• [Problem details]
Tally the lines in the material below that hold the string "reach" and report the tally alone.

• [Data for this task]
Lemma alloc_run B0 a s : stacks_ok B0 a s →
  ∃ r s', dill_allocstack s = Some (r, s') ∧ sop_result Alloc r a ∧ stacks_ok B0 (sop_spec Alloc r a) s'.
Proof.
  intros H. pose proof (slist_empty_spec _ _ _ (so_cache _ _ _ H)) as He. destruct a as [l c].
  destruct c as [|t c]; cbn in He.
  - try rewrite bool_decide_true in He by done.
    destruct (alloc_new B0 _ s (so_mem _ _ _ H) He) as (r & s' & E & Hc & Hcache & [(-> & Hm & El)|(v & Hr & Hnr & Hm & El)]).
    + eexists _, s'. split; [exact E|]. split.
      { intros Hn. destruct (mo_page _ _ _ (so_mem _ _ _ H) NULL) as [_ Hp]; [apply elem_of_app; by left|].
        pose proof (page_pos (O := O)). unfold base, NULL, dill_stack_size in Hp. lia. }
      constructor; rewrite ?Hc, ?Hcache, ?El; try done; apply H.
    + cbn [live cached] in Hnr. rewrite app_nil_r in Hnr.
      eexists _, s'. split; [exact E|]. split; [done|]. cbn [sop_spec cached].
      rewrite (proj2 (Z.eqb_neq _ _) Hr).
      constructor; rewrite ?Hc, ?Hcache, ?El; try done; try apply H.
      apply (slist_frame (links s)); [apply H|]. intros p [->|Hp]%elem_of_cons; [|by apply elem_of_nil in Hp].
      apply lookup_insert_ne. rewrite <- Hcache. apply (item_not_cache B0 _ s' r Hm). left.
  - try rewrite bool_decide_false in He by done. unfold dill_allocstack. rewrite He. cbn [mbind option_bind negb].
    destruct (slist_pop_spec _ _ _ (so_cache _ _ _ H)) as (m & Em & Hs & Hf).
    cbn [cached fmap list_fmap hd tail] in Em, Hs.
    change (cache (set_count (count s - 1) s)) with (cache s). change (links (set_count (count s - 1) s)) with (links s).
    rewrite Em. cbn [mbind option_bind].
    exists (item t + SIZEOF_SLIST), (set_links m (set_count (count s - 1) s)).
    split; [reflexivity|]. replace (item t + SIZEOF_SLIST) with t by (unfold item; lia). split; [done|].
    pose proof (so_count _ _ _ H) as Hn. pose proof (so_bound _ _ _ H) as Hb. cbn [cached length] in Hn.
    constructor; cbn [sop_spec live cached set_links set_count links cache count]; [|done|lia|lia].
    apply (mem_ok_perm _ (l ++ t :: c)); [by rewrite <- Permutation_middle|].
    apply mem_ok_links; [|apply H]. intros u Hu. rewrite Hf; [by apply (mo_link _ _ _ (so_mem _ _ _ H))|].
    by apply (item_not_cache B0 _ s u (so_mem _ _ _ H)).
Qed.

(** Pushing the item of a stack on the cache *)
Lemma push_run B0 l1 t l2 c s : mem_ok B0 (l1 ++ t :: l2 ++ c) s → slist (links s) (cache s) (item <$> c) →
  count s = Z.of_nat (length c) → count s < dill_max_cached_stacks →
  ∃ m, dill_slist_push (cache s) (item t) (links s) = Some m ∧
    stacks_ok B0 (mk_a (l1 ++ l2) (t :: c)) (set_count (count s + 1) (set_links m s)).
Proof.
  intros Hm Hs Hc Hb. pose proof (mo_nodup _ _ _ Hm) as Hnd.
  assert (Hin : t ∈ l1 ++ t :: l2 ++ c) by (apply elem_of_app; right; left).
  destruct (slist_push_spec (links s) (cache s) (item <$> c) (item t) Hs) as (m & Em & Hs' & Hf).
  { by apply (mo_link _ _ _ Hm). }
  { intros [E|Hi%item_inj]%elem_of_cons; [by apply (item_not_cache B0 _ s t Hm)|].
    apply NoDup_app in Hnd as (_ & _ & [Hn _]%NoDup_cons). apply Hn, elem_of_app. by right. }
  exists m. split; [exact Em|]. constructor; cbn [live cached set_links set_count links cache count]; [|done|cbn; lia|lia].
  apply (mem_ok_perm _ (l1 ++ t :: l2 ++ c)); [rewrite <- !app_assoc; by rewrite <- (Permutation_middle l2 c t)|].
  apply (mem_ok_links B0 _ s m (count s + 1)); [|done]. intros u Hu.
  destruct (decide (u = t)) as [->|Hut]; [destruct Hs' as [_ Hs']; cbn in Hs'; destruct Hs' as [_ Hs']; rewrite (sseg_hd _ _ _ _ Hs'); eauto|].
  rewrite Hf; [by apply (mo_link _ _ _ Hm)|]. rewrite !elem_of_cons. intros [E|[E|E]]; [by eapply item_not_cache| |by apply elem_of_nil in E].
  unfold item in E. lia.
Qed.

Lemma free_run B0 a s t : stacks_ok B0 a s → t ∈ live a →
  ∃ s', dill_freestack t s = Some s' ∧ stacks_ok B0 (sop_spec (Free t) 0 a) s'.
Proof.
  intros H Ht. destruct a as [l c]. cbn in Ht. apply list_elem_of_split in Ht as (l1 & l2 & ->).
  cbn [sop_spec live cached]. rewrite Dlist.filter_erase.
  2: { pose proof (mo_nodup _ _ _ (so_mem _ _ _ H)) as (Hnd & _)%NoDup_app. done. }
  unfold dill_freestack. change (t - SIZEOF_SLIST) with (item t).
  pose proof (so_mem _ _ _ H) as Hm. pose proof (so_cache _ _ _ H) as Hs.
  pose proof (so_count _ _ _ H) as Hn. pose proof (so_bound _ _ _ H) as Hb. cbn [live cached] in *.
  rewrite <- app_assoc in Hm. cbn [app] in Hm.
  destruct (Z.leb_spec dill_max_cached_stacks (count s)) as [Hle|Hlt].
  - destruct c as [|e c]; [cbn in Hn; unfold dill_max_cached_stacks in *; lia|].
    destruct (slist_pop_spec _ _ _ Hs) as (m & Em & Hs1 & Hf). cbn [fmap list_fmap hd tail] in Em, Hs1.
    rewrite Em. cbn [mbind option_bind].
    set (s1 := set_count (count s - 1) (set_links m s)).
    assert (Hm1 : mem_ok B0 (e :: l1 ++ t :: l2 ++ c) s1).
    { apply (mem_ok_perm _ (l1 ++ t :: l2 ++ e :: c)).
      { rewrite !app_comm_cons, !app_assoc. by rewrite <- Permutation_middle. }
      apply (mem_ok_links B0 _ s m (count s - 1)); [|done]. intros u Hu.
      rewrite Hf; [by apply (mo_link _ _ _ Hm)|by eapply item_not_cache]. }
    destruct (free_stack_run B0 e _ s1 Hm1) as (s2 & E2 & Hm2 & El & Ec & Ecache). rewrite E2. cbn [mbind option_bind].
    cbn [s1 set_links set_count links cache count] in El, Ec, Ecache.
    destruct (push_run B0 l1 t l2 c s2 Hm2) as (m3 & E3 & H3).
    + rewrite El, Ecache. apply (slist_frame m); [exact Hs1|]. intros p Hp. apply lookup_delete_ne. intros <-.
      pose proof (mo_nodup _ _ _ Hm1) as [Hne _]%NoDup_cons. apply elem_of_cons in Hp as [E|Hp%item_inj].
      * apply (item_not_cache B0 _ s e Hm); [|done]. rewrite !elem_of_app, elem_of_cons, elem_of_app, elem_of_cons. auto.
      * apply Hne. rewrite elem_of_app, elem_of_cons, elem_of_app. auto.
    + cbn in Hn. lia.
    + lia.
    + rewrite E3. eexists. split; [reflexivity|]. cbn [tail].
      rewrite (proj2 (Z.leb_le _ _)) by lia. exact H3.
  - cbn [mbind option_bind]. destruct (push_run B0 l1 t l2 c s Hm Hs Hn Hlt) as (m & Em & H').
    rewrite Em. eexists. split; [reflexivity|]. rewrite (proj2 (Z.leb_gt _ _)) by lia. exact H'.
Qed.

Lemma scribble_run B0 a s t v : stacks_ok B0 a s → t ∈ live a →
  ∃ m, store (item t) v (links s) = Some m ∧ stacks_ok B0 a (set_links m s).
Proof.
  intros H Ht. assert (Hin : t ∈ live a ++ cached a) by (apply elem_of_app; by left).
  eexists. split; [apply store_spec; by apply (mo_link _ _ _ (so_mem _ _ _ H))|].
  constructor; cbn [set_links links cache count]; [| |apply H..].
  - apply (mem_ok_links B0 _ s _ (count s)); [|apply H]. intros u Hu.
    rewrite lookup_insert_is_Some'. right. by apply (mo_link _ _ _ (so_mem _ _ _ H)).
  - apply (slist_frame (links s)); [apply H|]. intros p Hp. apply lookup_insert_ne. intros <-.
    by apply (item_not_head B0 a s t).
Qed.

Lemma sop_correct B0 op a s : stacks_ok B0 a s → sop_ok op a →
  ∃ r s', sop_run op s = Some (r, s') ∧ sop_result op r a ∧ stacks_ok B0 (sop_spec op r a) s'.
Proof.
  intros H Hop. destruct op as [|t|t v]; cbn [sop_run sop_ok sop_result] in *.
  - destruct (alloc_run B0 a s H) as (r & s' & E & Hr & Hs'). by exists r, s'.
  - destruct (free_run B0 a s t H Hop) as (s' & E & Hs'). exists 0, s'. by rewrite E.
  - destruct (scribble_run B0 a s t v H Hop) as (m & E & Hs'). exists 0, (set_links m s). by rewrite E.
Qed.

(** The thread ends: the cached stacks are freed. *)
Lemma term_run B0 l c s fuel : mem_ok B0 (c ++ l) s → slist (links s) (cache s) (item <$> c) →
  (length c < fuel)%nat → ∃ s', term_loop fuel s = Some s' ∧ mem_ok B0 l s'.
Proof.
  revert c s. induction fuel as [|fuel IH]; intros c s Hm Hs Hf; [lia|]. cbn [term_loop].
  destruct (slist_pop_spec _ _ _ Hs) as (m & Em & Hs1 & Hfr). rewrite Em. cbn [mbind option_bind].
  assert (Hm1 : mem_ok B0 (c ++ l) (set_links m s)).
  { apply (mem_ok_links B0 _ s m (count s)); [|done]. intros u Hu.
    rewrite Hfr; [by apply (mo_link _ _ _ Hm)|by eapply item_not_cache]. }
  destruct c as [|t c]; cbn [fmap list_fmap hd tail app] in *; [rewrite Z.eqb_refl; by eexists|].
  rewrite (proj2 (Z.eqb_neq _ _)) by (apply (item_not_cache B0 _ s t Hm); left).
  destruct (free_stack_run B0 t _ _ Hm1) as (s2 & E2 & Hm2 & El & _ & Ec). rewrite E2. cbn [mbind option_bind].
  apply (IH c); [done| |cbn in Hf; lia]. rewrite El, Ec. cbn [set_links links cache].
  apply (slist_frame m); [exact Hs1|]. intros p Hp. apply lookup_delete_ne. intros <-.
  pose proof (mo_nodup _ _ _ Hm) as [Hne _]%NoDup_cons. apply elem_of_cons in Hp as [E|Hp%item_inj].
  - by apply (item_not_cache B0 _ s t Hm); [left|].
  - apply Hne, elem_of_app. by left.
Qed.

(** The system when the context of a thread is initialised: the context lies in a block. *)
Record fresh_ctx (s : st) : Prop := {
  fc_pgsz : pgsz s = 0 ∨ pgsz s = PG;
  fc_os : os_ok (st_os s);
  fc_head : is_Some (links s !! cache s);
  fc_home : ∃ p n, os_blocks (st_os s) !! p = Some n ∧ p ≤ cache s ∧ cache s + SIZEOF_SLIST ≤ p + n;
}.

(** What a thread can do with stacks *)
Inductive reach (s0 : st) : st → astate → Prop :=
  | reach_init s : dill_ctx_stack_init s0 = Some s → reach s0 s (mk_a [] [])
  | reach_step s a op r s' : reach s0 s a → sop_ok op a → sop_run op s = Some (r, s') →
      reach s0 s' (sop_spec op r a).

• [Result of this task]
4